Strategies Against Coercion & Solidarity
00:55:43
Speaker
What does that mean? Knowing ahead of time allows you to be prepared in case of emergency. Okay. So how will that come into play in these situations, in your opinion?
00:55:54
Speaker
Because you go through and you see what the 36 strategies are that are identified. oh And you see you see what I'm saying? Yeah. Yeah. Yeah, now I get you.
00:56:05
Speaker
Okay, cool. I'll read it too. But this is the more reason to to educate or like to proliferate this perception that we are entitled to say no. like It is our prerogative.
00:56:18
Speaker
Exactly but that's right. that's not me trying to say that like the victims of these guys didn't know that they can say no, of course. Right. And that's the thing. is like So the table two...
00:56:31
Speaker
is ah table two, strategies used by men to get unwilling and non-consenting women to have sex. And then they list 36 strategies. So go through and read them and see how familiar some of these are and be unsurprised at how much pressure and intimidation you've had to navigate as a woman who just wanted to explore her budding sexuality.
00:56:55
Speaker
You know, we should be able to explore and be safe.
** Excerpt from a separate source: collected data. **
Lemma handle_failure_origin_witness :
  (Http.request_url (Sample.post "/mcp" [("Token", Http.HString "abc123")]
                       (Json.stringify Sample.failing_call)) = "/" \/
   Http.request_url (Sample.post "/mcp" [("Token", Http.HString "abc123")]
                       (Json.stringify Sample.failing_call)) = "/mcp") /\
  exists token,
    Sample.token_header
      (Http.normalizeHeaders
         (Http.headers (Sample.post "/mcp" [("Token", Http.HString "abc123")]
                          (Json.stringify Sample.failing_call)))) = Some token /\
    Http.nonempty token = true /\
    ((Http.is_POST (Http.method (Sample.post "/mcp" [("Token", Http.HString "abc123")]
                                   (Json.stringify Sample.failing_call))) = true /\
      Http.stream_error (Http.stream (Sample.post "/mcp" [("Token", Http.HString "abc123")]
                                        (Json.stringify Sample.failing_call)))
        = Some (Http.ThrownError "tool failed") /\
      Http.fresh_response = Http.fresh_response) \/
     (exists parsedBody,
        Sample.transport (Sample.post "/mcp" [("Token", Http.HString "abc123")]
                            (Json.stringify Sample.failing_call))
          parsedBody token Http.fresh_response
        = (Http.fresh_response, Http.Threw (Http.ThrownError "tool failed")))).
Proof.
  assert (Hthrow : { w | @Http.handle Sample.imports
                           (Sample.post "/mcp" [("Token", Http.HString "abc123")]
                              (Json.stringify Sample.failing_call)) Http.initial_world
                           = (w, Http.Threw (Http.ThrownError "tool failed"))
                         /\ Http.res w = Http.fresh_response }).
  { eexists. split; [vm_compute; reflexivity | reflexivity]. }
  destruct Hthrow as (w & Hthrow & Hres).
  pose proof (@handle_failure_origin Sample.imports _ w _ Hthrow) as Horigin.
  rewrite Hres in Horigin. exact Horigin.
Defined.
But a lot of times being in these situations, as you all know, ah could lead to some really unwelcome outcomes. So let's get informed. Let's spread the word. Let's keep having these conversations. I'm so glad we're alive in this time and in this era, Patricia. I'm just so happy that I got to i got to witness a time in life where women could finally start to unionize. That's what I'm always going to advocate. We need to unionize as a sex.
00:57:24
Speaker
Yeah, definitely. And another thing that jumped out when you were reading the abstract is that they didn't experience any negative outcomes, right? Correct. If maybe the only thing that we can do without ah costing it without it costing us too much is to ignore the person, ostracize them, and make them feel like shit when we see them, that's at least something.
00:57:48
Speaker
I don't know. This is very troubling. It's very troubling. And I think it just goes to, you know, we we have been um underreacting, I would say. And I understand why. But I think you're right. Any and all ways of waging war against these injustices, ah we got to we got to exploit them to the nth degree.
00:58:08
Speaker
Yeah, you're very right. Because it goes under the radar, like for each woman that experienced this, she feels bad. She tries to get over it. Like, I don't know, after a few weeks and doing other things, distracting herself, distracting herself.
00:58:24
Speaker
And then that's it. um It's kind of like an untapped potential of like everybody that's been through this. yeahp But yeah, it's not that simple, hey? because And psychology knows. Psychology knows if you've been victimized once, you're more likely to be re-victimized.
00:58:43
Speaker
um And again, that's just because there are predators and they are looking for these indicators and these tells. And they know they know the reality probably far better than we even do, right? They're the ones talking amongst each other.
00:58:54
Speaker
on these discords and talking about how to drug and record and all this shit. So yeah, again, I'm just like, let's go for it. Ladies. Let's find all the ways we can Queens to bring down our wrath upon these, these absolute degenerate deviant individuals.
00:59:15
Speaker
It's time that they feel a a scintilla of what they visited upon us. Yeah. And with that, i think that's all I got to say for today. How are you feeling? Yeah, I'm a little upset, but that's not a bad thing.
00:59:28
Speaker
Thank you for listening in, Queens. We'll see you next time. And for all i love you folks out there listening, no means no. Fuck off and die mad. Thank you. That's right. France just had a new law that came in that says only yes means yes. And I think that's the new, that's going to be the new byword from FDS. Only yes means yes. The end. Enthusiastic consent. Absolutely. That's right.